Bonjour Les amis et frères du Congo-B

Un ministre dénonce la mauvaise gestion des entreprises dont il a la charge, s’apparente à une mise en scène d’un ministre du président pour faire bonne impression à l’époque où la bonne gouvernance est dans l’air du temps des dictatures pseudo-démocratiques (constitution taillée sur mesure, élections truquées et supervisées par des représentants de l’UE, et victoire sans surprise).

La mauvaise gestion des entreprises de l’état a toujours existé sous les présidences de Sassou (voire de Yhombi et NGouabi). En jouant au ministre pompier des entreprises étatiques qui sont sous sa coupe, MVouo veut se faire un nom, car il est le premier à tirer sur l’alarme d’une réalité connue de tous, un système érigé en politique de gestion des biens publiques.

Il aurait mieux fait de démissionner si cela est contraire à sa conception de la responsabilité politique d’une entreprise nationale, ou de réorganiser l’administration s’il en a le pouvoir en plaçant des cadres compétents. Malheureusement MVouo n’a aucun pouvoir, ni le budget nécessaire pour faire fonctionner le minimum ; il est ministre pour se nourrir et nourrir les siens tant le président sera toujours dans son fauteuil entretenu par ses amis de l’hexagone et Jacques.

Pour le moment au Congo la guerre entre les alliés ethniques du président et le clan familial du président continue. Pendant ce temps le "concert des casseroles" des travailleurs de ces deux entreprises continue tous les jours devant le ministre de l’économie et des finances et au domicile du président-directeur-général, afin qu’ils soient indemnisés, car depuis plusieurs années ils attendent leur indemnité de licenciement, bien évidemment abusif.

Article ci-dessous extrait du site de l’AFP par EFL militant pour la démocrtie et le développement ********************************************************************** 23 MARS 2005 - CONGO / TELECOMMUNICATIONS

Le ministre des PTT dénonce la mauvaise gestion... des PTT Le ministre congolais des Postes et Télécommunications Philippe Mvouo a dénoncé avec une extrême sévérité la "mauvaise gestion" des entreprises publiques de la poste et des télécommunications. "Mon constat est amer, négatif et pousse à la déception. Le secteur de la poste et des télécommunications est malade", écrit M. Mvouo dans ce courrier, parvenu mercredi, en forme de programme d’action pour les années 2005-2007. La Société des postes et d’épargne du Congo (Sopeco) et la Société des télécommunications du Congo (Sotelco) "sont des éléphants blancs", poursuit le ministre dans ce document adressé aux deux sociétés publiques, ainsi qu’aux sociétés privées de téléphonie mobile. "Elles présentent une apparence de bonne santé trompeuse.
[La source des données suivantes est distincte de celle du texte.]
(** * A shallow embedding of [src/crypto/tron.ts]

    The module is a thin client of two collaborators: a wallet library
    ([@cobo/tron]) and the TronGrid HTTP API.  Its own code is unit
    conversion, a guard on the balance and the order of the calls.

    - JavaScript numbers are binary64 floats ([PrimFloat.float]); the
      arithmetic the source does on them ([*], [| 0], [parseInt],
      [parseFloat]) is the IEEE arithmetic of the kernel's floats.
    - [bignumber.js] values are exact: a rational, an infinity or NaN.
    - Every [await] is a bind of a program tree whose nodes are the calls
      to the collaborators; a handler, arbitrary in the theorems, answers
      them, threads the state of the outside world and may fail. *)

From Stdlib Require Import ZArith QArith Qabs Qround List String Ascii Bool Lia Lqa.
From Stdlib Require Import PrimFloat SpecFloat FloatOps FloatAxioms.
From Stdlib Require Import DecimalString DecimalN.
Import ListNotations.
Set Warnings "-inexact-float,-register-all".

Open Scope string_scope.
Open Scope Z_scope.

(* ================================================================= *)
(** ** JavaScript numbers *)

Module JS.

Definition number := float.

(** [10^k] for any integer [k]. *)
Definition pow10 (k : Z) : Q :=
  if 0 <=? k then inject_Z (10 ^ k) else 1 # Z.to_pos (10 ^ (- k)).

(** The double nearest to a rational, ties to even: the rounding the
    language applies when it reads a decimal text as a number. *)
Definition nearest (q : Q) : number :=
  match Qnum q with
  | Z0 => zero
  | Zpos n =>
      SF2Prim (SFdiv prec emax (S754_finite false n 0) (S754_finite false (Qden q) 0))
  | Zneg n =>
      SF2Prim (SFdiv prec emax (S754_finite true n 0) (S754_finite false (Qden q) 0))
  end.

Definition of_Z (z : Z) : number := nearest (inject_Z z).

(** [Math.pow(10, n)] for an integer [n]: the double nearest to [10^n],
    which is [10^n] itself for [0 <= n <= 22]. *)
Definition Math_pow10 (n : Z) : number := nearest (pow10 n).

(** The integer part of a number, toward zero; [0] for NaN and the
    infinities (the first steps of [ToInt32]). *)
Definition truncate (x : number) : Z :=
  match Prim2SF x with
  | S754_finite s m e => cond_Zopp s (Z.shiftl (Zpos m) e)
  | _ => 0
  end.
(** * IC'ALPS CRM migration pipeline: stage mapping, site aggregation,
      association resolution and computed columns

    A shallow embedding of the decision logic of the pipeline
    (src/business_logic and src/processors of icalps_pipeline) and the
    properties its specification states about it.

    Conventions of the embedding.
    - A Python [str] is a [string]; characters outside ASCII are carried as
      their UTF-8 bytes, so that comparing two strings byte by byte orders
      them as Python does, by code point.  Every key the code matches
      against is ASCII, and an ASCII byte never occurs inside a multi-byte
      UTF-8 sequence, so substring tests against those keys are the ones
      Python performs.  [str.lower], [str.strip] and [str.split] are
      modelled on the ASCII range: letters outside it are left as they are,
      and white space outside it (U+00A0 and the like) is not stripped.
    - A Python [float] is a binary64 [float] (the kernel's primitive floats).
    - A pandas cell that may be missing is an inductive type with a case
      for NaN / None.
    - A [dict] is a [gmap]; a data frame is the list of its rows, in row
      order.
    - Code that may raise returns a [result].
    - A company id is an integer; the dtype of the id column ([int64], or
      [float64] once an id of the extract was missing) is an input of the
      site aggregation, and [int64] arithmetic wraps around. *)

From Stdlib Require Import ZArith List String Ascii Bool Lia Floats.
From Stdlib Require Import Sorted OrderedTypeEx.
From stdpp Require Import gmap strings list.

#[local] Set Warnings "-inexact-float".

Local Open Scope string_scope.
Local Open Scope Z_scope.

(** ** Python values and exceptions *)

Inductive exn : Type :=
| KeyError
| ValueError
| TypeError.

Inductive result (A : Type) : Type :=
| Ok (a : A)
| Raise (e : exn).
Arguments Ok {A} a.
Arguments Raise {A} e.

(** [d[k]]: raises [KeyError] on a missing key. *)
Definition dict_getitem `{Countable K} {V : Type} (d : gmap K V) (k : K) : result V :=
  match d !! k with
  | Some v => Ok v
  | None => Raise KeyError
  end.

(** [k in d]. *)
Definition dict_contains `{Countable K} {V : Type} (d : gmap K V) (k : K) : bool :=
  match d !! k with
  | Some _ => true
  | None => false
  end.

(** [d.get(k, default)]. *)
Definition dict_get `{Countable K} {V : Type} (d : gmap K V) (k : K) (default : V) : V :=
  match d !! k with
  | Some v => v
  | None => default
  end.

(** ** The [str] methods the pipeline uses *)

Module PyStr.

(** [c.isspace()] on the ASCII range: TAB..CR, FS..US and the space. *)
Definition is_space (c : ascii) : bool :=
  let n := nat_of_ascii c in
  ((9 <=? n)%nat && (n <=? 13)%nat) || ((28 <=? n)%nat && (n <=? 32)%nat).

Fixpoint lstrip (s : string) : string :=
  match s with
  | EmptyString => EmptyString
  | String c s' => if is_space c then lstrip s' else s
  end.

Fixpoint rstrip (s : string) : string :=
  match s with
  | EmptyString => EmptyString
  | String c s' =>
      match rstrip s' with
      | EmptyString => if is_space c then EmptyString else String c EmptyString
      | r => String c r
      end
  end.

(** [s.strip()]. *)
Definition strip (s : string) : string := rstrip (lstrip s).

Definition lower_char (c : ascii) : ascii :=
  let n := nat_of_ascii c in
  if ((65 <=? n)%nat && (n <=? 90)%nat)%bool then ascii_of_nat (n + 32) else c.

(** [s.lower()]. *)
Fixpoint lower (s : string) : string :=
  match s with
  | EmptyString => EmptyString
  | String c s' => String (lower_char c) (lower s')
  end.

(** [needle in hay]. *)
Fixpoint contains (needle hay : string) : bool :=
  String.prefix needle hay
  || match hay with
     | EmptyString => false
     | String _ hay' => contains needle hay'
     end.

(** Truth value of a [str]: the empty string is false. *)
Definition truthy (s : string) : bool := negb (s =? "")%string.

(** [x in [a, b, ...]] for a list of strings. *)
Definition in_list (x : string) (l : list string) : bool :=
  existsb (String.eqb x) l.

(** [s.split()]: the maximal runs of non-space characters.  [cur] is the
    word being read, reversed. *)
Fixpoint split_ws_aux (s : string) (cur : list ascii) : list string :=
  let flush (rest : list string) :=
    match cur with
    | [] => rest
    | _ => string_of_list_ascii (rev cur) :: rest
    end in
  match s with
  | EmptyString => flush []
  | String c s' =>
      if is_space c then flush (split_ws_aux s' [])
      else split_ws_aux s' (c :: cur)
  end.

Definition split_ws (s : string) : list string := split_ws_aux s [].

(** [sep.join(l)]. *)
Fixpoint join (sep : string) (l : list string) : string :=
  match l with
  | [] => ""
  | [x] => x
  | x :: l' => x ++ sep ++ join sep l'
  end.

(** [s.split(c)[0]]: the text before the first occurrence of [c]. *)
Fixpoint before_char (c : ascii) (s : string) : string :=
  match s with
  | EmptyString => EmptyString
  | String d s' => if Ascii.eqb c d then EmptyString else String d (before_char c s')
  end.

(** Removal of a literal prefix, when present. *)
Definition drop_prefix (p s : string) : string :=
  if String.prefix p s
  then String.substring (String.length p) (String.length s - String.length p) s
  else s.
Elles sont mal gérées. Le visage présenté chaque jour, repeint à coup d’auto-éloges et d’autosatisfaction, relève du faux", a ajouté M. Mvouo, annonçant son intention de procéder à une réforme du secteur. Dans ce document, M. Mvouo n’avance aucun chiffre pour illustrer la situation de la Sopeco et de la Sotelco, créées en 2002 après la dissolution de l’Office national des postes et télécommunications (ONPT). Selon une source proche de la Sotelco, ces critiques s’adressent en particulier à l’administrateur général de la Société des télécommunications René Serge Blanchard Oba, dont les relations avec M. Mvouo seraient tendues. Dans sa lettre-programme, M. Mvouo a ainsi critiqué l’"échec" du programme de développement du réseau de téléphone fixe du pays, lancé en 2003 pour un montant de 80 milliards de francs CFA (122 millions d’euros).